Saved data entries:
- - - - - - -
(** *** The steps *)

Lemma order_serves u w : serves w → known u w0 → returns (order u w) serves.
Proof.
  intros S Hu. destruct (known_serves _ _ S Hu) as [U HU]. unfold order. rewrite HU. apply returns_ret. eapply serves_step; [done|apply TRY_UNIT_calm|].
  intros e. unfold TRY_UNIT. by destruct (engine w) as [|[]].
Qed.
Lemma Garbage_serves u w : serves w → serves (Garbage u w).
Proof. intros S. eapply serves_step; [done|by apply calm_same|done]. Qed.
Lemma upd_unit_serves u g w U : serves w → units w !! u = Some U → ukept U (g U) → returns (upd_unit u g w) serves.
Proof.
  intros S HU K. destruct (upd_unit_calm u g w U HU K) as (w' & H1 & C). exists w'. split; [done|]. eapply serves_step; [done|done|].
  unfold upd_unit in H1. rewrite HU in H1. by injection H1 as <-.
Qed.
Lemma on_unit_serves u g w : serves w → known u w0 → (∀ U, ukept U (g U)) → returns (upd_unit u g w) serves.
Proof. intros S Hu K. destruct (known_serves _ _ S Hu) as [U HU]. by eapply upd_unit_serves. Qed.
Lemma upd_travel_now g u w : (∀ x, a_addr (g x) = a_addr x) → serves w → walks u w → returns (upd_travel g u w) serves.
Proof.
  intros Hg S (U & HU & H1 & H2 & _). unfold upd_travel. rewrite HU. simpl.
  destruct (on_action_kept (u_travelAct U) g U Hg H2 H1) as (U' & HU' & K). rewrite HU'. simpl. by eapply upd_unit_serves.
Qed.
Lemma upd_travel_serves g u w : (∀ x, a_addr (g x) = a_addr x) → serves w → walks u w0 → returns (upd_travel g u w) serves.
Proof. intros Hg S Hu. apply upd_travel_now; [done|done|]. by apply walks_serves. Qed.
Lemma dgun_serves g u w U : (∀ x, a_addr (g x) = a_addr x) → serves w → walks u w0 → units w !! u = Some U → is_Some (u_dgunAct U) →
  returns (U' ← on_action (u_dgunAct U) g U; upd_unit u (λ _, U') w) serves.
Proof.
  intros Hg S Hu HU Hd. destruct (walks_serves _ _ S Hu) as (U1 & HU1 & _ & _ & H3). assert (U1 = U) as -> by congruence.
  destruct (on_action_kept (u_dgunAct U) g U Hg H3 Hd) as (U' & HU' & K). rewrite HU'. simpl. by eapply upd_unit_serves.
Qed.
Lemma GetTravelAct_now u w : walks u w → returns (GetTravelAct u w) (λ _, True).
Proof.
  clear lost X W0. intros (U & HU & [a Ha] & H2 & _). unfold GetTravelAct. rewrite HU. simpl. unfold get_action. rewrite Ha. simpl.
  specialize (H2 a Ha). unfold act_addrs in H2. apply elem_of_list_to_set, list_elem_of_fmap in H2 as (x & Hx & Hin).
  destruct (list_find_elem_of (λ x, a_addr x = a) (actions (u_acts U)) x Hin (eq_sym Hx)) as [[i y] Hf]. rewrite Hf. by apply returns_ret.
Qed.
Lemma GetTravelAct_returns u w : serves w → walks u w0 → returns (GetTravelAct u w) (λ _, True).
Proof. intros S Hu. apply GetTravelAct_now. by apply walks_serves. Qed.
Lemma upd_task_serves t g w T0 : serves w → tasks w0 !! t = Some T0 →
  (∀ T, tasks w !! t = Some T → calm_task T0 T → calm_task T (g T) ∧ kind (g T) = kind T) → returns (upd_task t g w) serves.
Proof.
  intros S HT0 HQ. destruct (task_serves _ _ _ S HT0) as (T & HT & Q). destruct (HQ T HT Q) as [Q1 Q2].
  destruct (upd_task_calm t g w T HT Q1 Q2) as (w' & H1 & C). exists w'. split; [done|]. eapply serves_step; [done|done|].
  unfold upd_task in H1. rewrite HT in H1. by injection H1 as <-.
Qed.
Lemma set_tstate_serves s t w : serves w → is_Some (tasks w0 !! t) → returns (set_tstate s t w) serves.
Proof. clear lost X W0. intros S [T0 HT0]. eapply upd_task_serves; [done..|]. intros T _ _. split; [|done]. split; try done; [set_solver|apply calm_kind_refl]. Qed.
Lemma tick_serves t w : serves w → is_Some (tasks w0 !! t) → returns (upd_task t tick w) serves.
Proof. clear lost X W0. intros S [T0 HT0]. eapply upd_task_serves; [done..|]. intros T _ _. split; [|done]. split; try done; [set_solver|apply calm_kind_refl]. Qed.
Lemma touch_serves t w : serves w → is_Some (tasks w0 !! t) → returns (touch t w) serves.
Proof. clear lost X W0. intros S [T0 HT0]. eapply upd_task_serves; [done..|]. intros T _ _. split; [|done]. split; try done; [set_solver|apply calm_kind_refl]. Qed.
Lemma ask_serves t u w : serves w → works_in t u w0 → known u w0 → returns (ask t u w) serves.
Proof.
  clear lost X W0. intros S (T0 & HT0 & Hu & Hi) Hk. destruct (known_serves _ _ S Hk) as [U HU]. unfold ask. rewrite HU. simpl.
  set (w1 := set_queryId _ w). assert (serves w1) as S1 by (eapply serves_step; [done|by apply calm_same|done]).
  eapply upd_task_serves; [exact S1|exact HT0|]. intros T HT Q. split; [|done]. pose proof (calm_task_class _ _ Q) as Hc. destruct Q as [Q1 Q2 Q3 Q4 Q5 Q6].
  split; try done; [|intros Hci; congruence|apply calm_kind_refl]. intros Hd. simpl. rewrite dom_insert. rewrite Q2 in Hd. specialize (Hu Hd). rewrite <-Q3 in Hu. set_solver.
Qed.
- - - - - - -
--- Task instructions ---
With no line skipped, copy the entries exactly as written.

--- Worked solution ---
(** *** The steps *)

Lemma order_serves u w : serves w → known u w0 → returns (order u w) serves.
Proof.
  intros S Hu. destruct (known_serves _ _ S Hu) as [U HU]. unfold order. rewrite HU. apply returns_ret. eapply serves_step; [done|apply TRY_UNIT_calm|].
  intros e. unfold TRY_UNIT. by destruct (engine w) as [|[]].
Qed.
Lemma Garbage_serves u w : serves w → serves (Garbage u w).
Proof. intros S. eapply serves_step; [done|by apply calm_same|done]. Qed.
Lemma upd_unit_serves u g w U : serves w → units w !! u = Some U → ukept U (g U) → returns (upd_unit u g w) serves.
Proof.
  intros S HU K. destruct (upd_unit_calm u g w U HU K) as (w' & H1 & C). exists w'. split; [done|]. eapply serves_step; [done|done|].
  unfold upd_unit in H1. rewrite HU in H1. by injection H1 as <-.
Qed.
Lemma on_unit_serves u g w : serves w → known u w0 → (∀ U, ukept U (g U)) → returns (upd_unit u g w) serves.
Proof. intros S Hu K. destruct (known_serves _ _ S Hu) as [U HU]. by eapply upd_unit_serves. Qed.
Lemma upd_travel_now g u w : (∀ x, a_addr (g x) = a_addr x) → serves w → walks u w → returns (upd_travel g u w) serves.
Proof.
  intros Hg S (U & HU & H1 & H2 & _). unfold upd_travel. rewrite HU. simpl.
  destruct (on_action_kept (u_travelAct U) g U Hg H2 H1) as (U' & HU' & K). rewrite HU'. simpl. by eapply upd_unit_serves.
Qed.
Lemma upd_travel_serves g u w : (∀ x, a_addr (g x) = a_addr x) → serves w → walks u w0 → returns (upd_travel g u w) serves.
Proof. intros Hg S Hu. apply upd_travel_now; [done|done|]. by apply walks_serves. Qed.
Lemma dgun_serves g u w U : (∀ x, a_addr (g x) = a_addr x) → serves w → walks u w0 → units w !! u = Some U → is_Some (u_dgunAct U) →
  returns (U' ← on_action (u_dgunAct U) g U; upd_unit u (λ _, U') w) serves.
Proof.
  intros Hg S Hu HU Hd. destruct (walks_serves _ _ S Hu) as (U1 & HU1 & _ & _ & H3). assert (U1 = U) as -> by congruence.
  destruct (on_action_kept (u_dgunAct U) g U Hg H3 Hd) as (U' & HU' & K). rewrite HU'. simpl. by eapply upd_unit_serves.
Qed.
Lemma GetTravelAct_now u w : walks u w → returns (GetTravelAct u w) (λ _, True).
Proof.
  clear lost X W0. intros (U & HU & [a Ha] & H2 & _). unfold GetTravelAct. rewrite HU. simpl. unfold get_action. rewrite Ha. simpl.
  specialize (H2 a Ha). unfold act_addrs in H2. apply elem_of_list_to_set, list_elem_of_fmap in H2 as (x & Hx & Hin).
  destruct (list_find_elem_of (λ x, a_addr x = a) (actions (u_acts U)) x Hin (eq_sym Hx)) as [[i y] Hf]. rewrite Hf. by apply returns_ret.
Qed.
Lemma GetTravelAct_returns u w : serves w → walks u w0 → returns (GetTravelAct u w) (λ _, True).
Proof. intros S Hu. apply GetTravelAct_now. by apply walks_serves. Qed.
Lemma upd_task_serves t g w T0 : serves w → tasks w0 !! t = Some T0 →
  (∀ T, tasks w !! t = Some T → calm_task T0 T → calm_task T (g T) ∧ kind (g T) = kind T) → returns (upd_task t g w) serves.
Proof.
  intros S HT0 HQ. destruct (task_serves _ _ _ S HT0) as (T & HT & Q). destruct (HQ T HT Q) as [Q1 Q2].
  destruct (upd_task_calm t g w T HT Q1 Q2) as (w' & H1 & C). exists w'. split; [done|]. eapply serves_step; [done|done|].
  unfold upd_task in H1. rewrite HT in H1. by injection H1 as <-.
Qed.
Lemma set_tstate_serves s t w : serves w → is_Some (tasks w0 !! t) → returns (set_tstate s t w) serves.
Proof. clear lost X W0. intros S [T0 HT0]. eapply upd_task_serves; [done..|]. intros T _ _. split; [|done]. split; try done; [set_solver|apply calm_kind_refl]. Qed.
Lemma tick_serves t w : serves w → is_Some (tasks w0 !! t) → returns (upd_task t tick w) serves.
Proof. clear lost X W0. intros S [T0 HT0]. eapply upd_task_serves; [done..|]. intros T _ _. split; [|done]. split; try done; [set_solver|apply calm_kind_refl]. Qed.
Lemma touch_serves t w : serves w → is_Some (tasks w0 !! t) → returns (touch t w) serves.
Proof. clear lost X W0. intros S [T0 HT0]. eapply upd_task_serves; [done..|]. intros T _ _. split; [|done]. split; try done; [set_solver|apply calm_kind_refl]. Qed.
Lemma ask_serves t u w : serves w → works_in t u w0 → known u w0 → returns (ask t u w) serves.
Proof.
  clear lost X W0. intros S (T0 & HT0 & Hu & Hi) Hk. destruct (known_serves _ _ S Hk) as [U HU]. unfold ask. rewrite HU. simpl.
  set (w1 := set_queryId _ w). assert (serves w1) as S1 by (eapply serves_step; [done|by apply calm_same|done]).
  eapply upd_task_serves; [exact S1|exact HT0|]. intros T HT Q. split; [|done]. pose proof (calm_task_class _ _ Q) as Hc. destruct Q as [Q1 Q2 Q3 Q4 Q5 Q6].
  split; try done; [|intros Hci; congruence|apply calm_kind_refl]. intros Hd. simpl. rewrite dom_insert. rewrite Q2 in Hd. specialize (Hu Hd). rewrite <-Q3 in Hu. set_solver.
Qed.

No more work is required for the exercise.